WHAT YOU SHOULD DO.
Below are records. Copy every line with "subst" in it.
### INPUT ###
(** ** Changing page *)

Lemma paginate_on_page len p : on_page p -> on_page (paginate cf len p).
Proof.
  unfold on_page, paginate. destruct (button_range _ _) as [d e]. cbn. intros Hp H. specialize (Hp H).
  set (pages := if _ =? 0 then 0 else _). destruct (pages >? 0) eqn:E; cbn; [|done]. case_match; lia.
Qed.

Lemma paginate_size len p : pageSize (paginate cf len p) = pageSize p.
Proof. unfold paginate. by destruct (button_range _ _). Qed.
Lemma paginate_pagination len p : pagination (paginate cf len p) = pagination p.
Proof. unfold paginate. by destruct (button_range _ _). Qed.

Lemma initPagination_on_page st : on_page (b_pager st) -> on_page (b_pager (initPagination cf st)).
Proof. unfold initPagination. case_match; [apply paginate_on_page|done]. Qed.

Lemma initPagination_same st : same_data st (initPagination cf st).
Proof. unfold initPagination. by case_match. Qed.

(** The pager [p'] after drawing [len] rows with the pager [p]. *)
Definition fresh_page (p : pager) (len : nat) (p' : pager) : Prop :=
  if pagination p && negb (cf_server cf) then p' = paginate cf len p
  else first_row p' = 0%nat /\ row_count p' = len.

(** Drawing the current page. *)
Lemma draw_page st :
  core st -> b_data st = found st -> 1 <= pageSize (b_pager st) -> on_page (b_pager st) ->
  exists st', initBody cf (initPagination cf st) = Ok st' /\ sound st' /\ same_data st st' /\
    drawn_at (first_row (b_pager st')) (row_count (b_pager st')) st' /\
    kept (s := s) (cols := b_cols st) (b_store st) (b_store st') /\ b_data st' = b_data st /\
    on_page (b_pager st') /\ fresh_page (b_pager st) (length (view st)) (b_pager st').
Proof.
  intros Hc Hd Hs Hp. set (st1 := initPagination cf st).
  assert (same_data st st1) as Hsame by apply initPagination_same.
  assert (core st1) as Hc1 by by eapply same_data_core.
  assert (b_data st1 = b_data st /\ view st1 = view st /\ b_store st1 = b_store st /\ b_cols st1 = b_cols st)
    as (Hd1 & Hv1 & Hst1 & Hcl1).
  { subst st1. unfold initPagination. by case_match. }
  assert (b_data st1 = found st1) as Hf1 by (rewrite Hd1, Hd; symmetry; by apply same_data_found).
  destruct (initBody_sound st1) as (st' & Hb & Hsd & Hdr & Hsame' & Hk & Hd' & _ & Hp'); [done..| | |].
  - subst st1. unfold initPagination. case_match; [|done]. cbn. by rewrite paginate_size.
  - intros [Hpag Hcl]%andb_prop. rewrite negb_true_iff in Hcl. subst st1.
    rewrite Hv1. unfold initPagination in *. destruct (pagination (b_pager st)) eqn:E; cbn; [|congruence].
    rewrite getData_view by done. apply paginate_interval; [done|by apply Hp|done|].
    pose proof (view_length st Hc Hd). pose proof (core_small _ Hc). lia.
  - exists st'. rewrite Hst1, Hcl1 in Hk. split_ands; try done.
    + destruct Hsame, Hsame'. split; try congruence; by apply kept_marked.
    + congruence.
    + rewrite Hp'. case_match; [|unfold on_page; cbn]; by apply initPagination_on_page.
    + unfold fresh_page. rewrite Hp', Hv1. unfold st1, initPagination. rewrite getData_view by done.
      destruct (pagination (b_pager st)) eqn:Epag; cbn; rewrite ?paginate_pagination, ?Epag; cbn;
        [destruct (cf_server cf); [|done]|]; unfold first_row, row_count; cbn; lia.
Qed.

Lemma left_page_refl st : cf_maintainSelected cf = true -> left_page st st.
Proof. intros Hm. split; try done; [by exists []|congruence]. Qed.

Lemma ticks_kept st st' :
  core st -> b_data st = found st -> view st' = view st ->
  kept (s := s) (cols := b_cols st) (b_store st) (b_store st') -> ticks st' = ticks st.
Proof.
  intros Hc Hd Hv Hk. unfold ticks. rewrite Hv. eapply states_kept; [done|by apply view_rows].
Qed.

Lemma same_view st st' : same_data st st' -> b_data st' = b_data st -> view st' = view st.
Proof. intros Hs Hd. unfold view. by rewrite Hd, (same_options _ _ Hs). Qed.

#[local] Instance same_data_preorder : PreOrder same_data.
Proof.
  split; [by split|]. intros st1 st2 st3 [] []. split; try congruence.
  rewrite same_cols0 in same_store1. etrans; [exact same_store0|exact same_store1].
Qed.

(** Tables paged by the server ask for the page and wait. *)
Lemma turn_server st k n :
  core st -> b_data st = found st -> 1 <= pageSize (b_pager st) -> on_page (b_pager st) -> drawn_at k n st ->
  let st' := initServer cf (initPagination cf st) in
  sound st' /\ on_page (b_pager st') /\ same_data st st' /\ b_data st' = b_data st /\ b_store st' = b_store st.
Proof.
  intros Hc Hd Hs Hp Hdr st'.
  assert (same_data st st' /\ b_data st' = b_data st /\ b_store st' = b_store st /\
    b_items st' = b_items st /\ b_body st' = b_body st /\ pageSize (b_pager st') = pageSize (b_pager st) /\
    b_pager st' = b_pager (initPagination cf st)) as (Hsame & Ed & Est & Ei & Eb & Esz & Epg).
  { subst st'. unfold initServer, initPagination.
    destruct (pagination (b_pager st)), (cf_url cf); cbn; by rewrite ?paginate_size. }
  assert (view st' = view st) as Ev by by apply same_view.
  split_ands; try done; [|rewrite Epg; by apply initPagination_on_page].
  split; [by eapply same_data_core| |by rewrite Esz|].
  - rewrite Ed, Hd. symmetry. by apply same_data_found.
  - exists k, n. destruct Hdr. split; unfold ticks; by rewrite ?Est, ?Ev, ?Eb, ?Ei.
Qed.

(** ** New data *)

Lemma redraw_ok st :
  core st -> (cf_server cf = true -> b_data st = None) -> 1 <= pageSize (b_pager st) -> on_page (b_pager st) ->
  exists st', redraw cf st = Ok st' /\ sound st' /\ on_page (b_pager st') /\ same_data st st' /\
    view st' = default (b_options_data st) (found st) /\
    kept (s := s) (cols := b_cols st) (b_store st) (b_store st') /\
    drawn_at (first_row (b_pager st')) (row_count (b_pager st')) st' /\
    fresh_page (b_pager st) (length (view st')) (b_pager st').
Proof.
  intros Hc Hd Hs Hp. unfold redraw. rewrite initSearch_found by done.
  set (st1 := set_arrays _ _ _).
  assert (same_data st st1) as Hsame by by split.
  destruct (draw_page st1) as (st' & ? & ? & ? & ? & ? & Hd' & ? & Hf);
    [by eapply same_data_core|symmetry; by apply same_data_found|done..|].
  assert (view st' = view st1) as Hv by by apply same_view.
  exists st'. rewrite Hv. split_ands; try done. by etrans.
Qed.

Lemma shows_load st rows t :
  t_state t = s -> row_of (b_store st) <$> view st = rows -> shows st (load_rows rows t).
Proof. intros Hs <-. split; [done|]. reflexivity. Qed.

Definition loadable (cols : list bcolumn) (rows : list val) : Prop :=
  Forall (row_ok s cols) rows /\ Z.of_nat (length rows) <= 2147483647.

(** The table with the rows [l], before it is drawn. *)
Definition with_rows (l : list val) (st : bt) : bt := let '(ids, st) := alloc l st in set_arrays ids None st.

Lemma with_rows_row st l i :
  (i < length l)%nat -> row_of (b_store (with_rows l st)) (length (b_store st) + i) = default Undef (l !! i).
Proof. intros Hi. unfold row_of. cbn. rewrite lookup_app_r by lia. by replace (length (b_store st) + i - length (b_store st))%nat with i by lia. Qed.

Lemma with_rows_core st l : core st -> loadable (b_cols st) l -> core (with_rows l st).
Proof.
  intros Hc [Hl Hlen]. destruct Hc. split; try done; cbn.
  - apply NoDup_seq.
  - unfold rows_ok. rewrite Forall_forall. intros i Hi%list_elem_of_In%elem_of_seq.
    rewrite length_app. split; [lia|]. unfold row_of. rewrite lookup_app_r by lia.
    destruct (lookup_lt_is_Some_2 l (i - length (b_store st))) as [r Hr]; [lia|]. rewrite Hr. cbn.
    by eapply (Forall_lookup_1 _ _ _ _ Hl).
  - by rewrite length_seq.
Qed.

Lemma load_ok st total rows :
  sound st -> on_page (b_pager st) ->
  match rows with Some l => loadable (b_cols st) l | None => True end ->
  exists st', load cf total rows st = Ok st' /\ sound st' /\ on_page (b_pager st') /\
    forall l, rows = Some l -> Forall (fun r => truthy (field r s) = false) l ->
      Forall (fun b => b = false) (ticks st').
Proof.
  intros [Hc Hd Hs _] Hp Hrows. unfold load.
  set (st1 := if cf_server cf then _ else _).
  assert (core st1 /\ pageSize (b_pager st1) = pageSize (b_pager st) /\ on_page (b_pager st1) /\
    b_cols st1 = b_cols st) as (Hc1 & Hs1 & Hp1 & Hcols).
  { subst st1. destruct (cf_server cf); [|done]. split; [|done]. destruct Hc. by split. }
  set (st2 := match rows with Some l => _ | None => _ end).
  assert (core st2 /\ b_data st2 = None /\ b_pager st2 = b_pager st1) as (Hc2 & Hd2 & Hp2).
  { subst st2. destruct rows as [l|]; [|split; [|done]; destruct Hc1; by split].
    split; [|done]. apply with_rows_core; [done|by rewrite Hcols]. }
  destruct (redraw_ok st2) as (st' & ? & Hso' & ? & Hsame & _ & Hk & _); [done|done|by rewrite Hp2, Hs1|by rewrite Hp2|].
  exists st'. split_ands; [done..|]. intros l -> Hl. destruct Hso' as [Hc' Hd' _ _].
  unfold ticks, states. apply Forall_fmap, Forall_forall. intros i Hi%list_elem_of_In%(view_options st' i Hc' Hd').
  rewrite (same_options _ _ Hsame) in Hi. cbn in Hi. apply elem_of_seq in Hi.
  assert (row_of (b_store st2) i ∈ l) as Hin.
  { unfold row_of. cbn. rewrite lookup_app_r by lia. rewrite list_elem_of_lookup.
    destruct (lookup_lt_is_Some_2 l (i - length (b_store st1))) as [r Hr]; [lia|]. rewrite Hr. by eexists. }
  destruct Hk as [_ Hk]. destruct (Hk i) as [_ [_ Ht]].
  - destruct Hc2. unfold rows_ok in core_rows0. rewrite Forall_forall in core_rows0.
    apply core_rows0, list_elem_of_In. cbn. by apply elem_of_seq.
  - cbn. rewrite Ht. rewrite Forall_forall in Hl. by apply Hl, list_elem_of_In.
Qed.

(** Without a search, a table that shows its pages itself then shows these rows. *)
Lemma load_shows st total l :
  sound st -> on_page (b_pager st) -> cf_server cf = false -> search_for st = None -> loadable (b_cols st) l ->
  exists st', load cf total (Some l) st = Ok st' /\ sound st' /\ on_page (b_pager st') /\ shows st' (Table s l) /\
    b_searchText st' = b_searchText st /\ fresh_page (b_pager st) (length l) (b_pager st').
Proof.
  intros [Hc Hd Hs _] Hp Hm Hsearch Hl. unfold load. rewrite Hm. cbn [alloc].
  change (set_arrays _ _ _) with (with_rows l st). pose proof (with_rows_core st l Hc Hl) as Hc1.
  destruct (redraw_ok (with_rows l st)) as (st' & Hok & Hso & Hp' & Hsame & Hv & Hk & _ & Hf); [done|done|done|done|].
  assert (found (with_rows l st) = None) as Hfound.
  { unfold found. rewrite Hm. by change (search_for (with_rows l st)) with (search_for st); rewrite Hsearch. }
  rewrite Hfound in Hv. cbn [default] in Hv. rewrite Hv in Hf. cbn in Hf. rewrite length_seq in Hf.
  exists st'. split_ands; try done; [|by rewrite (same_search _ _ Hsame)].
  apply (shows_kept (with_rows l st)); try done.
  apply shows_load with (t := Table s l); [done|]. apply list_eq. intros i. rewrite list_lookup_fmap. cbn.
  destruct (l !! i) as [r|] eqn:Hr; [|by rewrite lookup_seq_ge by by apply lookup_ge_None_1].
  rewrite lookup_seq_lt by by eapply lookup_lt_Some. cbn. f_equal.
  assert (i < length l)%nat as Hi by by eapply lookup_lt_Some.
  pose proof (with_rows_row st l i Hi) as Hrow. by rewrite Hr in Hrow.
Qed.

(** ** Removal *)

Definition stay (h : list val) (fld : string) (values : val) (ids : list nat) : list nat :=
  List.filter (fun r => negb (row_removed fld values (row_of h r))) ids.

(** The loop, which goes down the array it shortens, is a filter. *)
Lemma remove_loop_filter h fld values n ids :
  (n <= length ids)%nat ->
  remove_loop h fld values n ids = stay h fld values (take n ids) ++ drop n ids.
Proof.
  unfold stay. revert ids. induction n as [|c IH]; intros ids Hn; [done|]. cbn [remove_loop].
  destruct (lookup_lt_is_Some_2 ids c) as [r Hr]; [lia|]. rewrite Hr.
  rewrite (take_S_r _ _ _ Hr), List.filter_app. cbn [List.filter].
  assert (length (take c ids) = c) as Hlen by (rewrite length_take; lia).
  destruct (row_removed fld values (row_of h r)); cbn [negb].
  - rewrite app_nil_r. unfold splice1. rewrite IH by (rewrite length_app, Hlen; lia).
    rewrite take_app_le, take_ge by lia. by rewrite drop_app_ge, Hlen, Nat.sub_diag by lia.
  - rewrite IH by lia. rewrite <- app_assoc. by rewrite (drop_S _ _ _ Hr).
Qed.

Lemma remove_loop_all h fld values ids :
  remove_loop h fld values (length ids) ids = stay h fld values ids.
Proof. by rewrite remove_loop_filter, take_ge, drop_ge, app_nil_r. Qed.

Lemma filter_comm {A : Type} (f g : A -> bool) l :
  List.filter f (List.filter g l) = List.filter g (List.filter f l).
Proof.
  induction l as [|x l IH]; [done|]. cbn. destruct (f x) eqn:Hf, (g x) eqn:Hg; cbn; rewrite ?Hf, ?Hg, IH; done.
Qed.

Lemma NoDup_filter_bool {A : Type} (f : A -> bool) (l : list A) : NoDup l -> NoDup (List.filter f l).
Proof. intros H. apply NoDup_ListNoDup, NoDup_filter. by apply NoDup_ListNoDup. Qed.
###
EXERCISE RESULT.
  { subst st1. unfold initPagination. by case_match. }
  - subst st1. unfold initPagination. case_match; [|done]. cbn. by rewrite paginate_size.
  - intros [Hpag Hcl]%andb_prop. rewrite negb_true_iff in Hcl. subst st1.
  { subst st'. unfold initServer, initPagination.
  { subst st1. destruct (cf_server cf); [|done]. split; [|done]. destruct Hc. by split. }
  { subst st2. destruct rows as [l|]; [|split; [|done]; destruct Hc1; by split].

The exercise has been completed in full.